• Exercise data
= = = =

(* ===== verification/Prelude.v ===== *)
(** * Verification of the wok Nostr relay

    wok is a Nostr relay: clients connect over WebSocket, publish signed events,
    subscribe to filters, and reconcile sets of events.  This library models the
    parts of it that are computation rather than I/O as Rocq functions and proves
    what makes each part correct.

    ** The program and how it is modelled

    - [wok-ws]: a connection's bytes become messages.  WsFrame is
      crates/wok-ws/src/frame.rs: [WsParser] (feed, try_parse_frame,
      handle_frame), [WsEncoder], the inflating and deflating contexts,
      [ReadDeadlines] and [read_events_into].  WsFlate states what the flate2
      crate promises; WsFrameSpec, WsDeflate, WsSession and WsRead hold the
      results.
    - [wok-event]: a message's event is parsed, verified and packed.  Json is
      json.rs, Kinds is kinds.rs and the hex readers, Packed is packed.rs,
      EventParse is parse.rs, Validate is hash.rs, deletion_protection.rs and
      validate.rs, Bech32 is bech32.rs.
    - [wok-query]: filters select events.  Filter is filter.rs and subid.rs,
      FilterSpec what a filter means, Pending is pending.rs, Monitor is
      monitor.rs (the index of live subscriptions) with its specification in
      MonitorIndex, MonitorSpec, MonitorMatch and MonitorOps.  BTreeMap models
      the standard map the index uses.
    - [wok-db]: events are stored.  DbKeys and DbIndex are the keys, comparators,
      tables and typed entries (keys.rs, comparators.rs, schema.rs, index.rs and
      the codec of rocks/mod.rs); DbTxn is rocks/txn.rs and author_heads.rs, the
      transactions and cursors over RocksDB, whose documented behaviour is in
      DbStore.  DbState is state.rs, DbPayload fbs.rs and payload.rs, Search and
      DbSearch search.rs, DbTagKind tag_kind.rs, DbPolicy deletion_protection.rs
      and the request side of vanish.rs, DbWrite write.rs.  The results are
      layered: DbCodec to DbOps show that a transaction is a set of sorted tables
      ([rows], [txn_wf]); DbLogic has the rules to reason about code over
      transactions; DbCounters to DbLookup the rows of one event ([store_wf]);
      DbPostings to DbWriter the decisions and the loop of a batch ([db_wf]);
      DbMarkers, DbCommit and DbDurable the commit and opening the database after
      one that failed; DbContract and DbWriteSpec state the properties.
    - [wok-negentropy]: two relays find the events the other lacks.  NegEncoding,
      NegTypes, NegStorage and NegProtocol are encoding.rs, types.rs, storage.rs
      with vector.rs, and protocol.rs; NegMessage, NegReconcile and NegBounds
      hold the results.
    - Utf8 and Bits are the standard library's UTF-8 and facts on machine
      integers; Crates holds the hex, sha2 and secp256k1 crates as parameters.

    A [u8] or [u64] is a [Z] with its wrap-around written out; bytes and strings
    are lists of them; [Result] is [result], the [?] operator its bind; a method
    on [&mut self] returns the new state; a panic is an error value where the
    code could panic.  Code outside the repository is a class of operations with
    its documented behaviour as a class of laws, and an instance that satisfies
    them.

    ** What the theorems show

    - Connections: however bytes are cut into reads, the events are those of the
      whole; what one end encodes the other decodes, compressed or not; buffers
      stay within the message limit; a trickled message meets its deadline.
    - Events: what ingest accepts has a valid id and signature and meets the
      limits; the record indexes the event's own tags; stored JSON packs to the
      same record again; either serializer's output parses back.
    - Filters: a compiled filter matches exactly the events its JSON object asks
      for; a refused filter breaks the rule its error names.
    - Live subscriptions: the index stays consistent under every operation, acts
      as a map of subscriptions, and delivers an event exactly to the
      subscriptions one of whose filters matches; the pending buffer keeps the
      events of a scan in order within its limit.
    - Tables: the cursors and scans of a transaction behave as LMDB's on sorted
      tables, and its operations change one row at a time with every count,
      marker and author head in step.
    - Writes: a batch keeps every index, payload and counter exact, ids and
      addresses unique, and gives each event a verdict; an event is removed only
      by a newer version of its address or by who may delete it; what a request
      deleted stays out; quotas hold; lookups are exact; a commit publishes all
      of it or nothing, also when the store reports an error and the outcome is
      ambiguous, and what was written is read back byte for byte.
    - Two lemmas record where the code does not do what it means to: an address's
      tombstone hidden by an earlier one ([tombstone_hidden_by_earlier]) and a
      compressed message cut at bytes that look like the end of a flush
      ([early_marker_cuts_message]).
    - Reconciliation: on well-formed messages no call fails, a session of calls
      finds exactly the differences, and any input costs a bounded amount.
    - Codecs: varints, bounds, npub, packed records and addresses round trip.

    ** Loops and bounds

    A loop runs with the fuel its measure gives ([loop_m]); the lemmas on it show
    that the measure decreases, so the fuel does not run out.  Measures are the
    unread input, the unprocessed ranges or the queue.  The compressor's loop is
    the exception: the number of calls depends on the foreign compressor, and the
    theorem states a bound from which every fuel gives the same result.
    Hypotheses that bound sizes (such as a total below [2 ^ 64] or a timestamp
    below the greatest one) are those of counters that hold at most that much; in
    the store, a counter that runs out is an error of the model as of the code.
    The background builds of the search and tag postings take as many rounds of
    fuel as their tables have rows, and two more; no theorem is about them.

    ** Not modelled

    Threads, queues and sockets of the relay server; the files of RocksDB; the
    scans that answer queries, the negentropy trees, the sweep of vanished keys,
    moderation lists, rebuilds and migrations; the subscription gate and the
    protocol messages; configuration, administration, the command line and the
    benchmarks.  These are I/O around the parts above, or code over the tables
    that the theorems on transactions cover.

    This file is the prelude: errors as values, loops, bytes, machine integers,
    total orders and the facts on lists that the other files share. *)

From Stdlib Require Export ZArith Lia Sorted.
From stdpp Require Export sorting base tactics numbers strings gmap list.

= = = =

• What you need to do
Return the material in its entirety, word for word.

• Solved problem
(* ===== verification/Prelude.v ===== *)
(** * Verification of the wok Nostr relay

    wok is a Nostr relay: clients connect over WebSocket, publish signed events,
    subscribe to filters, and reconcile sets of events.  This library models the
    parts of it that are computation rather than I/O as Rocq functions and proves
    what makes each part correct.

    ** The program and how it is modelled

    - [wok-ws]: a connection's bytes become messages.  WsFrame is
      crates/wok-ws/src/frame.rs: [WsParser] (feed, try_parse_frame,
      handle_frame), [WsEncoder], the inflating and deflating contexts,
      [ReadDeadlines] and [read_events_into].  WsFlate states what the flate2
      crate promises; WsFrameSpec, WsDeflate, WsSession and WsRead hold the
      results.
    - [wok-event]: a message's event is parsed, verified and packed.  Json is
      json.rs, Kinds is kinds.rs and the hex readers, Packed is packed.rs,
      EventParse is parse.rs, Validate is hash.rs, deletion_protection.rs and
      validate.rs, Bech32 is bech32.rs.
    - [wok-query]: filters select events.  Filter is filter.rs and subid.rs,
      FilterSpec what a filter means, Pending is pending.rs, Monitor is
      monitor.rs (the index of live subscriptions) with its specification in
      MonitorIndex, MonitorSpec, MonitorMatch and MonitorOps.  BTreeMap models
      the standard map the index uses.
    - [wok-db]: events are stored.  DbKeys and DbIndex are the keys, comparators,
      tables and typed entries (keys.rs, comparators.rs, schema.rs, index.rs and
      the codec of rocks/mod.rs); DbTxn is rocks/txn.rs and author_heads.rs, the
      transactions and cursors over RocksDB, whose documented behaviour is in
      DbStore.  DbState is state.rs, DbPayload fbs.rs and payload.rs, Search and
      DbSearch search.rs, DbTagKind tag_kind.rs, DbPolicy deletion_protection.rs
      and the request side of vanish.rs, DbWrite write.rs.  The results are
      layered: DbCodec to DbOps show that a transaction is a set of sorted tables
      ([rows], [txn_wf]); DbLogic has the rules to reason about code over
      transactions; DbCounters to DbLookup the rows of one event ([store_wf]);
      DbPostings to DbWriter the decisions and the loop of a batch ([db_wf]);
      DbMarkers, DbCommit and DbDurable the commit and opening the database after
      one that failed; DbContract and DbWriteSpec state the properties.
    - [wok-negentropy]: two relays find the events the other lacks.  NegEncoding,
      NegTypes, NegStorage and NegProtocol are encoding.rs, types.rs, storage.rs
      with vector.rs, and protocol.rs; NegMessage, NegReconcile and NegBounds
      hold the results.
    - Utf8 and Bits are the standard library's UTF-8 and facts on machine
      integers; Crates holds the hex, sha2 and secp256k1 crates as parameters.

    A [u8] or [u64] is a [Z] with its wrap-around written out; bytes and strings
    are lists of them; [Result] is [result], the [?] operator its bind; a method
    on [&mut self] returns the new state; a panic is an error value where the
    code could panic.  Code outside the repository is a class of operations with
    its documented behaviour as a class of laws, and an instance that satisfies
    them.

    ** What the theorems show

    - Connections: however bytes are cut into reads, the events are those of the
      whole; what one end encodes the other decodes, compressed or not; buffers
      stay within the message limit; a trickled message meets its deadline.
    - Events: what ingest accepts has a valid id and signature and meets the
      limits; the record indexes the event's own tags; stored JSON packs to the
      same record again; either serializer's output parses back.
    - Filters: a compiled filter matches exactly the events its JSON object asks
      for; a refused filter breaks the rule its error names.
    - Live subscriptions: the index stays consistent under every operation, acts
      as a map of subscriptions, and delivers an event exactly to the
      subscriptions one of whose filters matches; the pending buffer keeps the
      events of a scan in order within its limit.
    - Tables: the cursors and scans of a transaction behave as LMDB's on sorted
      tables, and its operations change one row at a time with every count,
      marker and author head in step.
    - Writes: a batch keeps every index, payload and counter exact, ids and
      addresses unique, and gives each event a verdict; an event is removed only
      by a newer version of its address or by who may delete it; what a request
      deleted stays out; quotas hold; lookups are exact; a commit publishes all
      of it or nothing, also when the store reports an error and the outcome is
      ambiguous, and what was written is read back byte for byte.
    - Two lemmas record where the code does not do what it means to: an address's
      tombstone hidden by an earlier one ([tombstone_hidden_by_earlier]) and a
      compressed message cut at bytes that look like the end of a flush
      ([early_marker_cuts_message]).
    - Reconciliation: on well-formed messages no call fails, a session of calls
      finds exactly the differences, and any input costs a bounded amount.
    - Codecs: varints, bounds, npub, packed records and addresses round trip.

    ** Loops and bounds

    A loop runs with the fuel its measure gives ([loop_m]); the lemmas on it show
    that the measure decreases, so the fuel does not run out.  Measures are the
    unread input, the unprocessed ranges or the queue.  The compressor's loop is
    the exception: the number of calls depends on the foreign compressor, and the
    theorem states a bound from which every fuel gives the same result.
    Hypotheses that bound sizes (such as a total below [2 ^ 64] or a timestamp
    below the greatest one) are those of counters that hold at most that much; in
    the store, a counter that runs out is an error of the model as of the code.
    The background builds of the search and tag postings take as many rounds of
    fuel as their tables have rows, and two more; no theorem is about them.

    ** Not modelled

    Threads, queues and sockets of the relay server; the files of RocksDB; the
    scans that answer queries, the negentropy trees, the sweep of vanished keys,
    moderation lists, rebuilds and migrations; the subscription gate and the
    protocol messages; configuration, administration, the command line and the
    benchmarks.  These are I/O around the parts above, or code over the tables
    that the theorems on transactions cover.

    This file is the prelude: errors as values, loops, bytes, machine integers,
    total orders and the facts on lists that the other files share. *)

From Stdlib Require Export ZArith Lia Sorted.
From stdpp Require Export sorting base tactics numbers strings gmap list.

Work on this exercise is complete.